What is required
Write out all the entries below without any change.

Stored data
(** * Ultimate-Scraper: the fallback cascade and the HTML cleaner

    A shallow embedding of [ultimate_scraper.py].

    - Python [str] values are modelled by [string]; one [ascii] stands for
      one code point, so the model covers text whose code points are below
      256 (Latin-1).
    - The third-party collaborators (BeautifulSoup's parser, httpx,
      cloudscraper, Playwright, Selenium, the file system, [json.dumps])
      are fields of the record [Env]; the code that the repository itself
      contains is translated function by function.
    - Calls to [logger] have no effect on any returned value and are left
      out; what the program does to the outside is recorded in [World]. *)

From Stdlib Require Import String Ascii List Arith Lia Bool.
From Stdlib Require Import Numbers.DecimalString Numbers.DecimalNat.
From Equations Require Import Equations.
Import ListNotations.
Open Scope string_scope.
Set Warnings "-register-all,-abstract-large-number".

(* ===================================================================== *)
(** ** Python strings *)
(* ===================================================================== *)

Module PyStr.

(** The line feed, ['\n']. *)
Definition nl : ascii := "010"%char.

(** [str.isspace] on one code point below 256: TAB..CR, FS..US and
    SPACE, NEL (0x85), NBSP (0xA0).  The regular-expression class [\s]
    on [str] patterns is the same set. *)
Definition isspace (c : ascii) : bool :=
  let n := nat_of_ascii c in
  (((9 <=? n) && (n <=? 13)) || ((28 <=? n) && (n <=? 32))
   || (n =? 133) || (n =? 160))%nat.

(** [s.lstrip()] *)
Fixpoint lstrip (s : string) : string :=
  match s with
  | EmptyString => EmptyString
  | String c r => if isspace c then lstrip r else s
  end.

(** [s.rstrip()] *)
Fixpoint rstrip (s : string) : string :=
  match s with
  | EmptyString => EmptyString
  | String c r =>
      match rstrip r with
      | EmptyString => if isspace c then EmptyString else String c EmptyString
      | r' => String c r'
      end
  end.

(** [s.strip()] *)
Definition strip (s : string) : string := rstrip (lstrip s).

(** [s.startswith(p)] *)
Definition startswith (s p : string) : bool := String.prefix p s.

(** [sep.join(parts)] *)
Fixpoint join (sep : string) (parts : list string) : string :=
  match parts with
  | [] => EmptyString
  | [p] => p
  | p :: rest => p ++ sep ++ join sep rest
  end.

(** The double quote, as a character and as a string. *)
Definition dquote : ascii := ascii_of_nat 34.
Definition DQ : string := String dquote EmptyString.

(** Truth value of a string: [bool(s)]. *)
Definition truthy (s : string) : bool :=
  match s with EmptyString => false | String _ _ => true end.

(** [s[:n]] *)
Definition slice_to (n : nat) (s : string) : string := String.substring 0 n s.

(** [str(n)] for a length, as an f-string renders it. *)
Definition str_of_nat (n : nat) : string :=
  NilEmpty.string_of_uint (Nat.to_uint n).

(** Every character of [s] is white space. *)
Fixpoint all_space (s : string) : bool :=
  match s with
  | EmptyString => true
  | String c r => isspace c && all_space r
  end.

End PyStr.
Import PyStr.

(* ===================================================================== *)
(** ** The regular expression of [clean_html] *)
(* ===================================================================== *)

Module Re.

(** Where a match of [\s*\n] that starts at the head of [s] ends: [\s*]
    is greedy and gives characters back one at a time, so the match ends
    after the last line feed of the white-space run that [s] starts
    with.  The result is the text after the match. *)
Fixpoint ws_last_nl (s : string) : option string :=
  match s with
  | EmptyString => None
  | String c r =>
      if isspace c then
        match ws_last_nl r with
        | Some r' => Some r'
        | None => if Ascii.eqb c nl then Some r else None
        end
      else None
  end.

Definition inspect {A} (a : A) : {b | a = b} := exist _ a eq_refl.

(** [re.sub(r'\n\s*\n', '\n\n', s)]: scanning from the left, each
    leftmost match is replaced and the scan goes on after it. *)
Equations? sub_blank_lines (s : string) : string by wf (String.length s) lt :=
  sub_blank_lines EmptyString := EmptyString;
  sub_blank_lines (String c r) with Ascii.eqb c nl := {
    | false := String c (sub_blank_lines r);
    | true with inspect (ws_last_nl r) := {
        | exist _ (Some r') _ := String nl (String nl (sub_blank_lines r'));
        | exist _ None _ := String c (sub_blank_lines r) } }.
Proof.
  all: simpl; try lia.
  clear - e. revert r' e.
  induction r as [|d r IH]; simpl; intros r' e; [discriminate|].
  destruct (isspace d); [|discriminate].
  destruct (ws_last_nl r) as [q|].
  - injection e as <-. specialize (IH _ eq_refl). lia.
  - destruct (Ascii.eqb d nl); [|discriminate]. injection e as <-. lia.
Qed.

End Re.
Import Re.

(* ===================================================================== *)
(** ** BeautifulSoup's tree *)
(* ===================================================================== *)

Module Bs4.

(** A page element: a tag with its attributes and contents, a text node,
    or a string that [get_text] does not report (comment, doctype,
    processing instruction).  [attrs] is the attribute dictionary of the
    tag, one pair for each key. *)
Inductive node : Type :=
| Tag (name : string) (attrs : list (string * string)) (contents : list node)
| NavigableString (text : string)
| Comment (text : string).

(** The [BeautifulSoup] object, given by its contents. *)
Definition soup : Type := list node.

Definition mem (x : string) (l : list string) : bool :=
  existsb (String.eqb x) l.

(** [for tag in soup.find_all(names): tag.decompose()]: every tag whose
    name is listed leaves the tree together with what it contains. *)
Fixpoint decompose_node (names : list string) (n : node) : list node :=
  match n with
  | Tag name attrs contents =>
      if mem name names then []
      else [Tag name attrs (flat_map (decompose_node names) contents)]
  | _ => [n]
  end.

Definition decompose_all (names : list string) (s : soup) : soup :=
  flat_map (decompose_node names) s.

(** The tags below (and including) a node, in document order. *)
Fixpoint tags_of (n : node) : list node :=
  match n with
  | Tag _ _ contents => n :: flat_map tags_of contents
  | _ => []
  end.

Definition descendant_tags (s : soup) : list node := flat_map tags_of s.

Solution to this exercise
(** * Ultimate-Scraper: the fallback cascade and the HTML cleaner

    A shallow embedding of [ultimate_scraper.py].

    - Python [str] values are modelled by [string]; one [ascii] stands for
      one code point, so the model covers text whose code points are below
      256 (Latin-1).
    - The third-party collaborators (BeautifulSoup's parser, httpx,
      cloudscraper, Playwright, Selenium, the file system, [json.dumps])
      are fields of the record [Env]; the code that the repository itself
      contains is translated function by function.
    - Calls to [logger] have no effect on any returned value and are left
      out; what the program does to the outside is recorded in [World]. *)

From Stdlib Require Import String Ascii List Arith Lia Bool.
From Stdlib Require Import Numbers.DecimalString Numbers.DecimalNat.
From Equations Require Import Equations.
Import ListNotations.
Open Scope string_scope.
Set Warnings "-register-all,-abstract-large-number".

(* ===================================================================== *)
(** ** Python strings *)
(* ===================================================================== *)

Module PyStr.

(** The line feed, ['\n']. *)
Definition nl : ascii := "010"%char.

(** [str.isspace] on one code point below 256: TAB..CR, FS..US and
    SPACE, NEL (0x85), NBSP (0xA0).  The regular-expression class [\s]
    on [str] patterns is the same set. *)
Definition isspace (c : ascii) : bool :=
  let n := nat_of_ascii c in
  (((9 <=? n) && (n <=? 13)) || ((28 <=? n) && (n <=? 32))
   || (n =? 133) || (n =? 160))%nat.

(** [s.lstrip()] *)
Fixpoint lstrip (s : string) : string :=
  match s with
  | EmptyString => EmptyString
  | String c r => if isspace c then lstrip r else s
  end.

(** [s.rstrip()] *)
Fixpoint rstrip (s : string) : string :=
  match s with
  | EmptyString => EmptyString
  | String c r =>
      match rstrip r with
      | EmptyString => if isspace c then EmptyString else String c EmptyString
      | r' => String c r'
      end
  end.

(** [s.strip()] *)
Definition strip (s : string) : string := rstrip (lstrip s).

(** [s.startswith(p)] *)
Definition startswith (s p : string) : bool := String.prefix p s.

(** [sep.join(parts)] *)
Fixpoint join (sep : string) (parts : list string) : string :=
  match parts with
  | [] => EmptyString
  | [p] => p
  | p :: rest => p ++ sep ++ join sep rest
  end.

(** The double quote, as a character and as a string. *)
Definition dquote : ascii := ascii_of_nat 34.
Definition DQ : string := String dquote EmptyString.

(** Truth value of a string: [bool(s)]. *)
Definition truthy (s : string) : bool :=
  match s with EmptyString => false | String _ _ => true end.

(** [s[:n]] *)
Definition slice_to (n : nat) (s : string) : string := String.substring 0 n s.

(** [str(n)] for a length, as an f-string renders it. *)
Definition str_of_nat (n : nat) : string :=
  NilEmpty.string_of_uint (Nat.to_uint n).

(** Every character of [s] is white space. *)
Fixpoint all_space (s : string) : bool :=
  match s with
  | EmptyString => true
  | String c r => isspace c && all_space r
  end.

End PyStr.
Import PyStr.

(* ===================================================================== *)
(** ** The regular expression of [clean_html] *)
(* ===================================================================== *)

Module Re.

(** Where a match of [\s*\n] that starts at the head of [s] ends: [\s*]
    is greedy and gives characters back one at a time, so the match ends
    after the last line feed of the white-space run that [s] starts
    with.  The result is the text after the match. *)
Fixpoint ws_last_nl (s : string) : option string :=
  match s with
  | EmptyString => None
  | String c r =>
      if isspace c then
        match ws_last_nl r with
        | Some r' => Some r'
        | None => if Ascii.eqb c nl then Some r else None
        end
      else None
  end.

Definition inspect {A} (a : A) : {b | a = b} := exist _ a eq_refl.

(** [re.sub(r'\n\s*\n', '\n\n', s)]: scanning from the left, each
    leftmost match is replaced and the scan goes on after it. *)
Equations? sub_blank_lines (s : string) : string by wf (String.length s) lt :=
  sub_blank_lines EmptyString := EmptyString;
  sub_blank_lines (String c r) with Ascii.eqb c nl := {
    | false := String c (sub_blank_lines r);
    | true with inspect (ws_last_nl r) := {
        | exist _ (Some r') _ := String nl (String nl (sub_blank_lines r'));
        | exist _ None _ := String c (sub_blank_lines r) } }.
Proof.
  all: simpl; try lia.
  clear - e. revert r' e.
  induction r as [|d r IH]; simpl; intros r' e; [discriminate|].
  destruct (isspace d); [|discriminate].
  destruct (ws_last_nl r) as [q|].
  - injection e as <-. specialize (IH _ eq_refl). lia.
  - destruct (Ascii.eqb d nl); [|discriminate]. injection e as <-. lia.
Qed.

End Re.
Import Re.

(* ===================================================================== *)
(** ** BeautifulSoup's tree *)
(* ===================================================================== *)

Module Bs4.

(** A page element: a tag with its attributes and contents, a text node,
    or a string that [get_text] does not report (comment, doctype,
    processing instruction).  [attrs] is the attribute dictionary of the
    tag, one pair for each key. *)
Inductive node : Type :=
| Tag (name : string) (attrs : list (string * string)) (contents : list node)
| NavigableString (text : string)
| Comment (text : string).

(** The [BeautifulSoup] object, given by its contents. *)
Definition soup : Type := list node.

Definition mem (x : string) (l : list string) : bool :=
  existsb (String.eqb x) l.

(** [for tag in soup.find_all(names): tag.decompose()]: every tag whose
    name is listed leaves the tree together with what it contains. *)
Fixpoint decompose_node (names : list string) (n : node) : list node :=
  match n with
  | Tag name attrs contents =>
      if mem name names then []
      else [Tag name attrs (flat_map (decompose_node names) contents)]
  | _ => [n]
  end.

Definition decompose_all (names : list string) (s : soup) : soup :=
  flat_map (decompose_node names) s.

(** The tags below (and including) a node, in document order. *)
Fixpoint tags_of (n : node) : list node :=
  match n with
  | Tag _ _ contents => n :: flat_map tags_of contents
  | _ => []
  end.

Definition descendant_tags (s : soup) : list node := flat_map tags_of s.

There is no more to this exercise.